AMBITION IS THE FIRST STEP TOWARDS OWNING A
THE ford based
The Madison Roadster
By 1983 the Madison was now established as an exceptional vehicle and one of the best in the kit field, but to date it had used VW components due to the advantages inherent in the Beetle design and the fact that VWs were readily available the world over; an important consideration to GP whose operations were international. However, there were those who were attracted by the Madison's looks, but shied away from its rear engine format and it was those people the new front engined, Ford Cortina-based Madison was aimed at.
Feedback to GP from many potential customers highlighted the fact that regardless of how much they liked the car they didn't like the VW base and would prefer the engine up front so GP tried adapting an Escort to fit, but it was not feasible due to the large number of modifications necessary to make the conversion, so they were reluctant to push it out to the public. They dropped that idea, looked at the Ford Cortina and found it had a separate suspension, steering and sub-frame (very easy to attach (four bolts, and it was located on rubber mounts).
The engine and gearbox presented no difficulty and the rear axle and suspension assembly were a doddle. So with more and more people saying they would buy the car if it had a front engine, GP opted for the Ford Cortina.
It wasn't just a matter of selecting the Cortina for the task; it went much further than that. The beauty of the VW Beetle was its separate floorpan, a feature shared with the Triumph Herald. "They were the only cars built in recent times to have a separate floorpan chassis; almost everything else was a monocoque design. The Cortina followed the monocoque route which required GP to design a chassis for the Madison if Cortina mechanicals were to be used for the new chassis design.
GP spent a lot of time talking to professional designers including Andrew Duncan of Max Perenco who built formula three racing chassis, and also looking at how others had tackled similar jobs.
Using their advice and expert help they designed a chassis suitable to take Cortina components and it was then back to the irrepressible Neville Trickett, designer of the Madison to come up with the necessary modifications to the bodywork.
One thing Neville didn't want to do was to change the overall style of the Madison, and he wanted to retain the original design which everybody seemed to like. But Cortina components are entirely different to VW which meant subtle changes had to be incorporated in the design."
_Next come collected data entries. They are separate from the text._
(** * Data-vault validation: the discrepancy classifier of
      [data_vault_validator.py]

    A shallow embedding of the validator: the query engine behind
    [session.sql(q).collect()] is an arbitrary state machine, Python
    exceptions are an explicit outcome threaded together with the engine
    state, counts are unbounded integers ([Z]), and messages are strings
    built exactly as the f-strings of the source build them.

    Conventions of the embedding:
    - only what the validator computes is modelled; [print] lines are left
      out;
    - a result row is modelled by its integer cells ([COUNT] queries return
      one integer cell; the cells of a sampled row are payload);
    - [int(n * 0.01)], [int(n * 0.05)], [int(n * 0.10)], [int(n * 0.20)] are
      the truncated quotients [n * p / 100]; comparisons against
      [x * 0.1], [m / 10] and [0.95] are the exact rational comparisons
      (the doubles involved round to the same verdict for counts below
      10^13);
    - [str.lower], [str.upper] and [\d] act on ASCII. *)

From Stdlib Require Import ZArith List String Ascii Bool Lia DecimalString.
From Stdlib Require DecimalPos.
Import ListNotations.
Open Scope string_scope.
Open Scope Z_scope.

(* ===================================================================== *)
(** * Python string operations used by the validator *)
(* ===================================================================== *)

Module PyStr.

Definition is_upper (c : ascii) : bool := (Ascii.leb "A" c && Ascii.leb c "Z")%bool.
Definition is_lower (c : ascii) : bool := (Ascii.leb "a" c && Ascii.leb c "z")%bool.
Definition is_digit (c : ascii) : bool := (Ascii.leb "0" c && Ascii.leb c "9")%bool.

Definition lower_char (c : ascii) : ascii :=
  if is_upper c then ascii_of_nat (nat_of_ascii c + 32) else c.
Definition upper_char (c : ascii) : ascii :=
  if is_lower c then ascii_of_nat (nat_of_ascii c - 32) else c.

Fixpoint map_chars (f : ascii -> ascii) (s : string) : string :=
  match s with
  | EmptyString => EmptyString
  | String c t => String (f c) (map_chars f t)
  end.

(** [s.lower()] and [s.upper()]. *)
Definition lower : string -> string := map_chars lower_char.
Definition upper : string -> string := map_chars upper_char.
The changes were subtle indeed and hardly noticeable unless comparisons are made with the VW-based car alongside; even then it would call for a tape measure to discover the differences. Most noticeable perhaps, would be the front wings which have been widened a total of three inches either side to allow for the Cortina's wider track. The bolts which join the body and chassis together between the bonnet and wings had often been criticised by the more pedantic amongst us as they were exposed on the VW Madison so Neville decided to relocate them when he modified the car to enable them to be hidden from view. Apart from the fact that the car now had an engine where the boot used to be and the front cowling which used to hide the VW's steering box (the Cortina had a steering rack behind the axle line) had also been modified, that was the sum total of the outward changes.
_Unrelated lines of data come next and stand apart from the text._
(** * cotwit19: the time-series pipeline of [src/index.ts]

    A shallow embedding of [orZero] and of the two revisions of [fetchData]
    found in [src/index.ts]: the CSV-to-timeline builders of the zip-entry
    handler and the alignment step of the zip-end handler.

    - names ending in [_v1] belong to the first revision (per-index
      slice-and-reduce running sum, [Math.min] of the last dates, strict [<]
      at the trailing edge);
    - names ending in [_v2] belong to the second revision (single-pass
      accumulating reduce, last date folded from [new Date()], inclusive
      [<=] at the trailing edge).

    JavaScript arrays are lists, array indices are [Z] (so that the [-1] of
    [findIndex] and the negative arguments of [slice] behave as in the
    language), a [Date] is its [getTime()] value in milliseconds. *)

From Stdlib Require Import ZArith List Bool String Ascii Sorted Lia.
Import ListNotations.
Local Open Scope string_scope.
Local Open Scope list_scope.
Local Open Scope Z_scope.

Set Implicit Arguments.

(** ** The host language: numbers *)

(** The primitives of the JavaScript [number] type that the program uses:
    the literal [0], the value [NaN], binary [+], [Number.isNaN] and the
    conversion [Number(string)].  Nothing is assumed about them, so every
    general statement below holds for IEEE doubles as for any other reading. *)
Class JSNumber : Type := {
  number : Type;
  zero : number;
  NaN : number;
  add : number -> number -> number;
  isNaN : number -> bool;
  Number : string -> number
}.

(** A [Date] created by [d3.timeParse] or by [new Date(0)] is always valid;
    it is represented by [getTime()]. *)
Definition Date : Type := Z.

(** [new Date(0)] *)
Definition epoch : Date := 0.

(** ** The host language: arrays *)

Section Arrays.
Variable A : Type.

(** [a.length] *)
Definition len (a : list A) : Z := Z.of_nat (List.length a).

(** The clamping of a relative index done by [Array.prototype.slice]:
    a negative index counts from the end, and both ends saturate. *)
Definition relative (size i : Z) : Z :=
  if i <? 0 then Z.max (size + i) 0 else Z.min i size.

(** [a.slice(start, end)] *)
Definition slice (a : list A) (start end_ : Z) : list A :=
  let k := relative (len a) start in
  let final := relative (len a) end_ in
  firstn (Z.to_nat (final - k)) (skipn (Z.to_nat k) a).

(** [a.slice(start)]: the end defaults to [a.length] *)
Definition slice_from (a : list A) (start : Z) : list A :=
  slice a start (len a).

Fixpoint findIndex_at (p : A -> bool) (a : list A) (i : Z) : Z :=
  match a with
  | [] => -1
  | x :: rest => if p x then i else findIndex_at p rest (i + 1)
  end.

(** [a.findIndex(p)]: the first index whose element satisfies [p], or [-1] *)
Definition findIndex (p : A -> bool) (a : list A) : Z := findIndex_at p a 0.

(** [a[i]] for a natural index; [None] is [undefined] *)
Definition at_ (a : list A) (i : nat) : option A := nth_error a i.

(** [a[a.length - 1]] *)
Definition last_elem (a : list A) : option A :=
  match a with
  | [] => None
  | _ => nth_error a (List.length a - 1)
  end.
End Arrays.

(** ** The host language: strings *)

Fixpoint indexOf_at (needle s : string) (i : Z) : Z :=
  if prefix needle s then i
  else match s with
       | EmptyString => -1
       | String _ rest => indexOf_at needle rest (i + 1)
       end.

(** [s.indexOf(needle)] *)
Definition indexOf (s needle : string) : Z := indexOf_at needle s 0.

(** [Math.max(...xs)] and [Math.min(...xs)] range over the numbers extended
    with the two infinities, which are their values on an empty argument
    list. *)
Inductive bound : Type :=
| MinusInfinity
| Finite (t : Z)
| PlusInfinity.

Definition bmax (a b : bound) : bound :=
  match a, b with
  | PlusInfinity, _ | _, PlusInfinity => PlusInfinity
  | MinusInfinity, x | x, MinusInfinity => x
  | Finite x, Finite y => Finite (Z.max x y)
  end.

Definition bmin (a b : bound) : bound :=
  match a, b with
  | MinusInfinity, _ | _, MinusInfinity => MinusInfinity
  | PlusInfinity, x | x, PlusInfinity => x
  | Finite x, Finite y => Finite (Z.min x y)
  end.

Definition Math_max (xs : list Z) : bound :=
  fold_left (fun m x => bmax m (Finite x)) xs MinusInfinity.

Definition Math_min (xs : list Z) : bound :=
  fold_left (fun m x => bmin m (Finite x)) xs PlusInfinity.

(** [t >= b] and [t < b] for a finite [t] *)
Definition geb_bound (t : Z) (b : bound) : bool :=
  match b with
  | MinusInfinity => true
  | Finite x => x <=? t
  | PlusInfinity => false
  end.

Definition ltb_bound (t : Z) (b : bound) : bool :=
  match b with
  | MinusInfinity => false
  | Finite x => t <? x
  | PlusInfinity => true
  end.

(** ** Data model *)

(** The keys of [Data] *)
Inductive Key : Type := cases | recovered | deaths.

(** What the zip-end handler does with the promise returned by [fetchData]:
    - [Resolved d]: [resolve(d)];
    - [Rejected r]: [reject(result)], the recognised entries being [r];
    - [Uncaught]: the handler throws a [TypeError] (indexing an empty
      timeline) before reaching [resolve], so no [Data] is produced. *)
Inductive outcome (D R : Type) : Type :=
| Resolved (d : D)
| Rejected (r : R)
| Uncaught.
Arguments Resolved {D R} d.
Arguments Rejected {D R} r.
Arguments Uncaught {D R}.

Section Pipeline.
Context {JS : JSNumber}.

(** [d3.timeParse("%d.%m.%Y")]: [None] is the [null] of a failed parse *)
Variable parseTime : string -> option Date.

(** A run-time value of type [number | string], or [undefined] (what
    destructuring gives for a cell that the row does not have). *)
Inductive value : Type :=
| undefined
| num (n : number)
| str (s : string).

(** [type CSV = string[][]] *)
Definition CSV : Type := list (list string).

(** [type Timeline = [Date, number][]] *)
Definition TimePoint : Type := (Date * value)%type.
Definition Timeline : Type := list TimePoint.

(** [interface Data]; a field that was never assigned is [None] *)
Record Data : Type := mkData {
  data_cases : option Timeline;
  data_recovered : option Timeline;
  data_deaths : option Timeline
}.

(** [{} as Writable<Data>] *)
Definition empty_data : Data := mkData None None None.

(** [acc[key] = timeline] *)
Definition assign (acc : Data) (key : Key) (timeline : Timeline) : Data :=
  match key with
  | cases => mkData (Some timeline) (data_recovered acc) (data_deaths acc)
  | recovered => mkData (data_cases acc) (Some timeline) (data_deaths acc)
  | deaths => mkData (data_cases acc) (data_recovered acc) (Some timeline)
  end.

(** ** [orZero] *)

(** [const orZero = (value) => { if (typeof value === "string") value =
    Number(value); return Number.isNaN(value) ? 0 : value; }].
    [Number.isNaN] is [false] on anything that is not a number. *)
Definition orZero (v : value) : value :=
  let v' := match v with
            | str s => num (Number s)
            | _ => v
            end in
  match v' with
  | num n => if isNaN n then num zero else v'
  | _ => v'
  end.

(** [sum + x] for a number [sum] and an [x] returned by [orZero]:
    [undefined] converts to [NaN].  ([orZero] never returns a string, see
    [orZero_not_str].) *)
Definition plus (sum : number) (x : value) : number :=
  match x with
  | num n => add sum n
  | undefined => add sum NaN
  | str _ => NaN
  end.

(** ** Series builders (the zip-entry handler) *)

(** The destructuring [[date, value]] of a row *)
Definition cell (row : list string) (i : nat) : value :=
  match at_ row i with
  | Some s => str s
  | None => undefined
  end.

(** [parseTime(date) ?? new Date(0)]; d3 converts its argument to a string
    first, so a missing cell is parsed as the text ["undefined"]. *)
Definition dateOf (row : list string) : Date :=
  let text := match at_ row 0 with
              | Some s => s
              | None => "undefined"
              end in
  match parseTime text with
  | Some d => d
  | None => epoch
  end.

(** [(sum, [, value]) => sum + orZero(value)] *)
Definition add_row (sum : number) (row : list string) : number :=
  plus sum (orZero (cell row 1)).

(** [arr.slice(0, idx + 1).reduce((sum, [, value]) => sum + orZero(value), 0)] *)
Definition prefix_total (arr : CSV) (idx : nat) : number :=
  fold_left add_row (slice arr 0 (Z.of_nat idx + 1)) zero.

(** [arr.map((x, idx, arr) => f x idx arr)] *)
Fixpoint mapi_at (T U : Type) (f : T -> nat -> U) (a : list T) (idx : nat)
  : list U :=
  match a with
  | [] => []
  | x :: rest => f x idx :: mapi_at f rest (S idx)
  end.

Definition mapi (T U : Type) (f : T -> nat -> U) (a : list T) : list U :=
  mapi_at f a 0.

(** The "Epikurve" entry, first revision: the rows after the header, each
    paired with the sum of a fresh prefix. *)
Definition cases_timeline_v1 (csv : CSV) : Timeline :=
  let arr := slice_from csv 1 in
  mapi (fun row idx => (dateOf row, num (prefix_total arr idx))) arr.

(** The "Epikurve" entry, second revision: one pass that carries the
    timeline built so far and the running sum. *)
Definition cases_step_v2 (acc : Timeline * number) (row : list string)
  : Timeline * number :=
  let (timeline, sum) := acc in
  let sum := add_row sum row in
  (timeline ++ [(dateOf row, num sum)], sum).

Definition cases_timeline_v2 (csv : CSV) : Timeline :=
  fst (fold_left cases_step_v2 (slice_from csv 1) ([], zero)).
The chassis was a ladder frame design constructed out of steel tubing for extra strength with the locating points for the Cortina suspension pre-drilled for easy assembly. Engine and gearbox mountings were made up and ready so the builder had no nightmares wondering how he was going to make everything fit. So once the car was built, how would handle. Well the weight differential was the problem, having lost half the weight of the Cortina, therefore the spring rates were wrong so GP again employed expert help to find the correct springs and finally came up with units of the same size but just that little bit softer. These were made available to the customer and all he had to do was to remove the original springs and replace them with the new GP springs which just slap into place without cutting or welding so there's no difficulty at all. The new springs then gave the car both ride and handling comparable to its weight.
Naturally as with any vehicle that's lost a lot of body weight, the centre of gravity was far lower with little weight above to give that rolling sensation In fact, the Madison handled far better than the Cortina ever did due to the lower centre of gravity and the special springs."
The Madison kit originally came without doors and entry and exit was executed in the time-honoured fashion of lifting the left leg up and over the sill and sliding in, much in the way racing drivers do. However, for an extra £150, GP would supply a pair of doors complete with locks and hinges all ready for quick assembly. Door assemblies had always proved a headache to kit manufacturers and customers alike rarely (if ever) fitting properly and, more often than not, weakening the basic structure. GP used five or six ounce weight fibreglass for their kits which made for a pretty strong car.
Initially GP shied away from door assemblies, but once again the company listened to their many potential customers who wanted a kit with doors so GP looked at lots of different ways to construct a safe and strong door and using the GRP weight that they did they knew that strong doors were possible to produce and with a little experimentation the solution was pure logic. "For instance, they couldn't use a flat sheet of fibreglass as its too soft and it moves and vibrates all over the place. But if you form the fibreglass around a return edge it instantly becomes very, very strong. GP then made a complicated moulding and when they sold the doors they also supplied door jamb shuts which were also made in a complicated shape but
give considerably more strength. Even though GP offered a wide range of colour gels, the most popular was always Old English, especially for Americans.